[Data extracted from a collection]

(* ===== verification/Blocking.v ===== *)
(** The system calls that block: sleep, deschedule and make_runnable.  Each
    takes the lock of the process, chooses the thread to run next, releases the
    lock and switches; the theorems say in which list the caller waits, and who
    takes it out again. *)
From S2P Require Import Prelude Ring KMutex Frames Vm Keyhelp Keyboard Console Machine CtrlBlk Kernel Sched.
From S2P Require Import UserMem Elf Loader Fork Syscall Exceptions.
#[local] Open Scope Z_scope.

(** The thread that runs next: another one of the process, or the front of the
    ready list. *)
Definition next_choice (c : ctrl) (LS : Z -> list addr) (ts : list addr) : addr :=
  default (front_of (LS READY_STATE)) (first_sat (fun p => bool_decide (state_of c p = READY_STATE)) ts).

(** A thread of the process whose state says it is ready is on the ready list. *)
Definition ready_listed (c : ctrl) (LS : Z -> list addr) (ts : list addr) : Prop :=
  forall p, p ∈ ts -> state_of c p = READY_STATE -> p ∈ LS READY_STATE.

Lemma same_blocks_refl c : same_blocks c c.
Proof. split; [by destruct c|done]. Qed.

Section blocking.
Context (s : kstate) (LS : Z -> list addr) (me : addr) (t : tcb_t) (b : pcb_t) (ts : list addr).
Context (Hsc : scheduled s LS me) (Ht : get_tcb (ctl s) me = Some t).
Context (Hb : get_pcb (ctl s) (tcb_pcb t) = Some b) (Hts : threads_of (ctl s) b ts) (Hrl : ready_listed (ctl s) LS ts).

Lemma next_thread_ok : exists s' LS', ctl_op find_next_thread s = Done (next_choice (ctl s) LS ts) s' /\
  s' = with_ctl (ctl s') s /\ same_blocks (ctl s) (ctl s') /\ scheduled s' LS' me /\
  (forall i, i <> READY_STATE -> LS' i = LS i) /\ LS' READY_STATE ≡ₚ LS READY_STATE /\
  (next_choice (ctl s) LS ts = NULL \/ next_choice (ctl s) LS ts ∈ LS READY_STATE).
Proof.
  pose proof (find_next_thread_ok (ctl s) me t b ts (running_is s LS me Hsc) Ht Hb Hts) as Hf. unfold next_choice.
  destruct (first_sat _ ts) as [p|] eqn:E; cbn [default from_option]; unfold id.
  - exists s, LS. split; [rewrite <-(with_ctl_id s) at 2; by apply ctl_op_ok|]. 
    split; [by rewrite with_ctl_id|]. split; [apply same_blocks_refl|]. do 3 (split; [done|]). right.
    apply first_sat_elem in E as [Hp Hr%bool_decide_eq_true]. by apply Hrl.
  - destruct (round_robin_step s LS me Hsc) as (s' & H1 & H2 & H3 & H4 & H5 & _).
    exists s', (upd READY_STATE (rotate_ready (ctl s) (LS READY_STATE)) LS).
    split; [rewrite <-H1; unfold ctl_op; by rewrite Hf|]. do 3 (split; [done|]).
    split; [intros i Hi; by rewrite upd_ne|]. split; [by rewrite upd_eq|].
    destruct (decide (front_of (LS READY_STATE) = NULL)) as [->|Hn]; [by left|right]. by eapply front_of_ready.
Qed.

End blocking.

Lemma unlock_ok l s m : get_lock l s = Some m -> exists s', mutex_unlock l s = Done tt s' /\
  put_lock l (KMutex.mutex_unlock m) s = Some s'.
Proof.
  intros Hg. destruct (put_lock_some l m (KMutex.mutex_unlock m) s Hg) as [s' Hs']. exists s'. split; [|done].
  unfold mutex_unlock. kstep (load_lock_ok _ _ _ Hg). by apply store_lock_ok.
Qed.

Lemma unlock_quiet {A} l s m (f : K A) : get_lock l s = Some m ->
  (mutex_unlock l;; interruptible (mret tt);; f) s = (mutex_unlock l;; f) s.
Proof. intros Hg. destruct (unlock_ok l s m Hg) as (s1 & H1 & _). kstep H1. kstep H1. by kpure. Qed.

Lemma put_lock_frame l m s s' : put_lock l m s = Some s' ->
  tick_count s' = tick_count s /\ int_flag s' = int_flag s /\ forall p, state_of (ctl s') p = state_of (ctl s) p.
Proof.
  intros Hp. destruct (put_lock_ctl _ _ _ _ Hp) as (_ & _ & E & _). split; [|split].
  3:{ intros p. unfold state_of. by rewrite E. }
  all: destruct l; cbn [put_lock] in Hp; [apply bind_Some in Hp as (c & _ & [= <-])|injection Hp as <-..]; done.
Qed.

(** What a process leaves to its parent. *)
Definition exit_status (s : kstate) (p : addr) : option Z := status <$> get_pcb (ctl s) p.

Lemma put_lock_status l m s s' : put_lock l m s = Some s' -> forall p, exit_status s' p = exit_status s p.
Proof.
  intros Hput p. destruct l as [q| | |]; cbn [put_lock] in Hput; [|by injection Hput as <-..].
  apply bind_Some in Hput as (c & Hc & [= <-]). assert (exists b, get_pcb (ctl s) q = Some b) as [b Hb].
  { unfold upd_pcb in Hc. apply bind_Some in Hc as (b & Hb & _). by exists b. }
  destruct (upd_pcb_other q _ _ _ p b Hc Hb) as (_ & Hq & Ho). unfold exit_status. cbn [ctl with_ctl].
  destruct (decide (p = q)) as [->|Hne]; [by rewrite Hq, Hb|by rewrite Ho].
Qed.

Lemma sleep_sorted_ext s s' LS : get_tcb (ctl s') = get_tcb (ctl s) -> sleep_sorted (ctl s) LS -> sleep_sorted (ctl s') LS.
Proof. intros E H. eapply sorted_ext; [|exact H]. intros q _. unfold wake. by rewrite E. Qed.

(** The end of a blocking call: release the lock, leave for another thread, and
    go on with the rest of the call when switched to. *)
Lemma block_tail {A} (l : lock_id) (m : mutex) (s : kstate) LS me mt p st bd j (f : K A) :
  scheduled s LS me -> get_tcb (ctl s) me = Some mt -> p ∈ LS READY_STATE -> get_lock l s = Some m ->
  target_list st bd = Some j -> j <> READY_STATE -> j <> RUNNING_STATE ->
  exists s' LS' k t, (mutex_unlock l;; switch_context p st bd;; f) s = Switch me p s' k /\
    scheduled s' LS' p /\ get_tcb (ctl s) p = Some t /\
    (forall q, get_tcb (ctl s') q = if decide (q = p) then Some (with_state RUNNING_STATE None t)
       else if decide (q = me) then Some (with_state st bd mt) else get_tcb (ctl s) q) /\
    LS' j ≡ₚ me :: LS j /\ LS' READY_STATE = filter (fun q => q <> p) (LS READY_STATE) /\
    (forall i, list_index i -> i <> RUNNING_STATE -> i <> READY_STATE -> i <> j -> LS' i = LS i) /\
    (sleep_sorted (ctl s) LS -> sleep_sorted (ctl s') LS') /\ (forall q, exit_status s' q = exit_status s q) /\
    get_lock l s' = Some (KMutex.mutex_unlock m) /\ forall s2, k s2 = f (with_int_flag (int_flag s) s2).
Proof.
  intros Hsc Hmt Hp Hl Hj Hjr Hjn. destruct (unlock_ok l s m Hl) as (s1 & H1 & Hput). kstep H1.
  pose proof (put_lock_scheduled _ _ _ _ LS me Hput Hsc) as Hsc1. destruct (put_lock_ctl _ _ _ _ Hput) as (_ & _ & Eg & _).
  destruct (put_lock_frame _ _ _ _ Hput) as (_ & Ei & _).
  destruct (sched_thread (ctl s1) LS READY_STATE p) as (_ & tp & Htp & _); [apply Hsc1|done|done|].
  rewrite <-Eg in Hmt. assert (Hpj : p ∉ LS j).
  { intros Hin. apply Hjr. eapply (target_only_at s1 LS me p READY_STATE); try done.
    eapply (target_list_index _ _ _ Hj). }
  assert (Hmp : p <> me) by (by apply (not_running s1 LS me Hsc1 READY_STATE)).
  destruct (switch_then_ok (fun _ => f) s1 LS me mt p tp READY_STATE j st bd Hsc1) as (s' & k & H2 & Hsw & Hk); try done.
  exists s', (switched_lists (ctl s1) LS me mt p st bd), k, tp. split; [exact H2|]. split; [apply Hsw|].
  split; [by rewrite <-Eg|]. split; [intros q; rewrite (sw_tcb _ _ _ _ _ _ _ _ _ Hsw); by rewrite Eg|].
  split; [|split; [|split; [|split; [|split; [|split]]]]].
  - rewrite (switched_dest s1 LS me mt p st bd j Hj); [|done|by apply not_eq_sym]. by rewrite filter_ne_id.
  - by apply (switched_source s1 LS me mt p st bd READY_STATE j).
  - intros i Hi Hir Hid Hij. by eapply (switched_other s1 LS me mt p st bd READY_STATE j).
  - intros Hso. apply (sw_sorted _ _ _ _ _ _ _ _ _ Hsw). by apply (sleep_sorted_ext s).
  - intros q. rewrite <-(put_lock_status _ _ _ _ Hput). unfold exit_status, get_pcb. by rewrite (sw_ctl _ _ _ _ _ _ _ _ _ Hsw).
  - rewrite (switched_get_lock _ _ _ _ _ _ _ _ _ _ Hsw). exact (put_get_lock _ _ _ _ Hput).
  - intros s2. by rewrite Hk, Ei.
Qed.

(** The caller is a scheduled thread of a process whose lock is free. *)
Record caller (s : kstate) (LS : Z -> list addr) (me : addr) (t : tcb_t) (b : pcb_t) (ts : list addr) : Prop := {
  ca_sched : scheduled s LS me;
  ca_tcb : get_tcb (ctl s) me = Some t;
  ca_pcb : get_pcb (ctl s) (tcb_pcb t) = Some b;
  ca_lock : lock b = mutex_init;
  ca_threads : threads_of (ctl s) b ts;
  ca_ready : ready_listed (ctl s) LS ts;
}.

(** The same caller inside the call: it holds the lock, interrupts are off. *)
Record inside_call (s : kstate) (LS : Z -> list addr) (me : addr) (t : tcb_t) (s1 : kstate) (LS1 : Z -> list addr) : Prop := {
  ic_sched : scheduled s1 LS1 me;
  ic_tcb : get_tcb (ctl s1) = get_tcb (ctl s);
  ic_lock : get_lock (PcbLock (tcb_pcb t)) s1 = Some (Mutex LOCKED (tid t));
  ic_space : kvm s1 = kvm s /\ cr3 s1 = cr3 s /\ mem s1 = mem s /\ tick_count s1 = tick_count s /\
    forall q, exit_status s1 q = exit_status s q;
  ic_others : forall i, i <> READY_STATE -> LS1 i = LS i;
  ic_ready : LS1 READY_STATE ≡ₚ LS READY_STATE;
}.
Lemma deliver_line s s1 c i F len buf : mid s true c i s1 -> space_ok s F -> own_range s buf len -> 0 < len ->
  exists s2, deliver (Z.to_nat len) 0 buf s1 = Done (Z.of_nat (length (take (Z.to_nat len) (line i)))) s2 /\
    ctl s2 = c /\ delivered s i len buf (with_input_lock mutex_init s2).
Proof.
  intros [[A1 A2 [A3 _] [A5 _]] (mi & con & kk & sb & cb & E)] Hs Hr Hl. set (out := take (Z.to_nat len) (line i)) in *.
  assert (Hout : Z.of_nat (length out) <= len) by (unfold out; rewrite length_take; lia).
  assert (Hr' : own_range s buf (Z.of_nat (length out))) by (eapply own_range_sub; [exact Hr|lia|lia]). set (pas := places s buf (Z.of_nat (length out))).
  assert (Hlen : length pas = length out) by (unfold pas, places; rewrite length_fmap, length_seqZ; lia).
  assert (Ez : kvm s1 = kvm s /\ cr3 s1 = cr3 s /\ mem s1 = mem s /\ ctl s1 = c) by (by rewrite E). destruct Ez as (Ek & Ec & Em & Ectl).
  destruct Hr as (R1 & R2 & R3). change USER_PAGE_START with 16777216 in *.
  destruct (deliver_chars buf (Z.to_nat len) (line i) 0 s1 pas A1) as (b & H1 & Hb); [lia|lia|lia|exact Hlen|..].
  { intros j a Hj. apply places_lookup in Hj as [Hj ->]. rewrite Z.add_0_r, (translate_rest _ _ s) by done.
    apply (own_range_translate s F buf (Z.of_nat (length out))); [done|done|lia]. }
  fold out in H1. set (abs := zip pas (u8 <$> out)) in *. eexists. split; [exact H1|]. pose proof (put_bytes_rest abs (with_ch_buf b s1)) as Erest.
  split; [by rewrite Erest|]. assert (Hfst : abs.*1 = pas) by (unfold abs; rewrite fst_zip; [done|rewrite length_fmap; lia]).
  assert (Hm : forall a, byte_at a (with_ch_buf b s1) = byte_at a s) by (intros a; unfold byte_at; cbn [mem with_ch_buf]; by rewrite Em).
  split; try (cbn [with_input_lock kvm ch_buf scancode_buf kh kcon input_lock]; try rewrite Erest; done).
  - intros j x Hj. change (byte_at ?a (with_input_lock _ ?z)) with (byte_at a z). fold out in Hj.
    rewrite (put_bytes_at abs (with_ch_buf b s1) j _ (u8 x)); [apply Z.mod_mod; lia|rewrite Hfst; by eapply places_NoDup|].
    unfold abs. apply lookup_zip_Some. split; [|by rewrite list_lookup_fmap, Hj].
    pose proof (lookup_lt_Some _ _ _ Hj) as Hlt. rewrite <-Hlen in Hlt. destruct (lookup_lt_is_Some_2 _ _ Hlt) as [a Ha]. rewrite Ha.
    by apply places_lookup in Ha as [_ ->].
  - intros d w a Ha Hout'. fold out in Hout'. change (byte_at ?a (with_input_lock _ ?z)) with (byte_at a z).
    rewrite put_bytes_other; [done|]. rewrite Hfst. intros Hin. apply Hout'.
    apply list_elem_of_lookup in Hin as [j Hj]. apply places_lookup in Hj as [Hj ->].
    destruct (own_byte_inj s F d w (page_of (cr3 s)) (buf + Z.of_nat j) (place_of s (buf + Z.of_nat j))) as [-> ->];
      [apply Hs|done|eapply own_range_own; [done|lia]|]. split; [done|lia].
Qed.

Problem to solve ▸
Begin at the first line of the records above and restate each line word for word, stopping after the line with "Context (Hsc : scheduled".

Exercise result ▸
(* ===== verification/Blocking.v ===== *)
(** The system calls that block: sleep, deschedule and make_runnable.  Each
    takes the lock of the process, chooses the thread to run next, releases the
    lock and switches; the theorems say in which list the caller waits, and who
    takes it out again. *)
From S2P Require Import Prelude Ring KMutex Frames Vm Keyhelp Keyboard Console Machine CtrlBlk Kernel Sched.
From S2P Require Import UserMem Elf Loader Fork Syscall Exceptions.
#[local] Open Scope Z_scope.

(** The thread that runs next: another one of the process, or the front of the
    ready list. *)
Definition next_choice (c : ctrl) (LS : Z -> list addr) (ts : list addr) : addr :=
  default (front_of (LS READY_STATE)) (first_sat (fun p => bool_decide (state_of c p = READY_STATE)) ts).

(** A thread of the process whose state says it is ready is on the ready list. *)
Definition ready_listed (c : ctrl) (LS : Z -> list addr) (ts : list addr) : Prop :=
  forall p, p ∈ ts -> state_of c p = READY_STATE -> p ∈ LS READY_STATE.

Lemma same_blocks_refl c : same_blocks c c.
Proof. split; [by destruct c|done]. Qed.

Section blocking.
Context (s : kstate) (LS : Z -> list addr) (me : addr) (t : tcb_t) (b : pcb_t) (ts : list addr).
Context (Hsc : scheduled s LS me) (Ht : get_tcb (ctl s) me = Some t).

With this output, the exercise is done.